Weakness Turns an Advantage

The lack of flexural strength in Ethylene tetrafluoroethylene as superstrate is a weakness in the context rigid PV panels. But it is precisely the desired property for use in many other applications.

• Electrical Wire Insulations: High quality fire-resistant insulation for wires in critical systems like aircraft cabling have been using Ethylene tetrafluoroethylene ETFE for long.
• Roofing material in Outdoor Structures- ETFE single or multiple layered sheets are popular as a transparent, strong, fire-resistant and light weight roofing material in outdoor structures like greenhouses, stadiums, and other large buildings. It is claimed that ETFE roofing has just 1% of weight of glass over the same area.
• Flexible Solar Panels: The latest application for ETFE is as superstrate in flexible PV panels which are gaining popularity in multiple applications. Glass, being rigid, is just unfit, and there is no other real match for ETFE as superstrate for flexible panels.

Flexible Solar Panels

Flexible photovoltaic panels are being increasingly integrated into building designs, reducing costs and improving energy performance. This practice is broadly called building-integrated-photovoltaics (BIPV). Flexible photovoltaic panels are also considered good for portable solar power. Panels are available in the market which can be rolled. Vehicle windows could also use flexible solar panels. Future applications are unlimited, and these may find applications eg in aircraft windows or even personal wear.

Other Applications

Ethylene tetrafluoroethylene ETFE is a very versatile material. It has multiple uses outside the solar PV domain.

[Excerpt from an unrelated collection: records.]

Definition Querier_VKeyByName s (req : option string) : outcome QueryVKeyByNameResponse :=
  name ← or_fail req ErrZkInvalidRequest;
  _ ← fail_if (bool_decide (name = "")) ErrZkInvalidRequest;
  id ← not_found_as ErrVKeyNotFound (coll_Get (z_VKeyNameIndex s) name);
  vkey ← GetVKeyByID s id;
  Ok (mkVKeyByName vkey id).

Definition Querier_VKeys `{!Paginate Z VKey VC} s (req : option PageRequest)
    : outcome (list VKeyWithID * PageResponse) :=
  pagination ← or_fail req ErrZkInvalidRequest;
  CollectionPaginate (z_VKeys s) pagination (λ id vkey, Ok (mkVKeyWithID id vkey)).

Definition Querier_HasVKey s (req : option string) : outcome QueryHasVKeyResponse :=
  name ← or_fail req ErrZkInvalidRequest;
  _ ← fail_if (bool_decide (name = "")) ErrZkInvalidRequest;
  match coll_Get (z_VKeyNameIndex s) name with
  | Ok id => Ok (mkHasVKey true id)
  | Err e => if decide (e = ErrNotFound) then Ok (mkHasVKey false 0) else Err e
  | Panic => Panic
  end.

Definition Querier_NextVKeyID s (req : option unit) : outcome Z :=
  _ ← or_fail req ErrZkInvalidRequest; seq_Peek (z_NextVKeyID s).

Definition Querier_Params s : outcome ZkParams := ZkGetParams s.
End queries.

(** ** Public inputs are canonical field elements *)

(** The value of an accepted input. *)
Definition input_value (inp : string) : option Z :=
  match parse_public_input inp with Ok v => v | _ => None end.

Lemma bytes_of_prefix p s : String.prefix p s = true → ∃ t, s = p +:+ t.
Proof.
  revert s. induction p as [|a p IH]; intros s; [by exists s|].
  destruct s as [|b s]; [done|]. cbn [String.prefix].
  destruct (Ascii.ascii_dec a b) as [->|]; [|done]. intros [t ->]%IH. by exists t.
Qed.

Lemma has_prefix_len s p : HasPrefix s p = true → slen p ≤ slen s.
Proof.
  intros [t ->]%bytes_of_prefix. rewrite <- !bytes_of_length, bytes_of_app, llen_app.
  pose proof (llen_nonneg (bytes_of t)). lia.
Qed.

Lemma parse_public_input_ok inp : ∃ v, parse_public_input inp = Ok v.
Proof.
  unfold parse_public_input. destruct (HasPrefix inp "0x" || HasPrefix inp "0X") eqn:E; [|eauto].
  assert (2 ≤ slen inp).
  { apply orb_true_iff in E as [E|E]; apply has_prefix_len in E; exact E. }
  unfold str_from. rewrite slice_from_ok by (rewrite bytes_of_length; lia). cbn. eauto.
Qed.

Lemma check_public_input_Ok inp :
  check_public_input inp = Ok tt ↔ ∃ v, input_value inp = Some v ∧ 0 ≤ v < bn254ScalarPrime.
Proof.
  unfold check_public_input, input_value. destruct (parse_public_input_ok inp) as [v ->].
  rewrite bind_Ok_l. destruct v as [v|]; [|naive_solver]. rewrite fail_if_Ok, orb_false_iff.
  rewrite Z.ltb_ge, Z.leb_gt. naive_solver.
Qed.

Lemma check_public_input_no_panic inp : no_panic (check_public_input inp).
Proof.
  unfold check_public_input. destruct (parse_public_input_ok inp) as [v ->]. rewrite bind_Ok_l.
  destruct v; auto with panics.
Qed.
#[export] Hint Resolve check_public_input_no_panic : panics.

• ETFE is very suitable for outdoor architectural structures because of its response at ultraviolet as well as IR frequencies. It is valuable because of its high transparency, light weight, chemical stability and strength. Although very transparent it can also be used as solar control material by changing color with additives.
• In the automobile field it is used in construction of gaskets, O rings, and seals. It resists permeation by petroleum and derivatives and hence is used in lining of hoses and tubing of transmission, power steering, and fuel.
• Because of its insulation properties it is used in electrical cable and wire jacket and insulation, and in wire coatings. It is also used in coil formers, battery parts, and in switches and sockets as insulator.
• It is used as lining in many parts of machines.
• In the medical field it is used as parts in centrifuges, respirators, evaporators, blood analyzer valves, etc.
• It is also used as film in the food and pharmaceutical industry, and as heat shrinkable tubing and in electroluminescent displays in the relevant industries.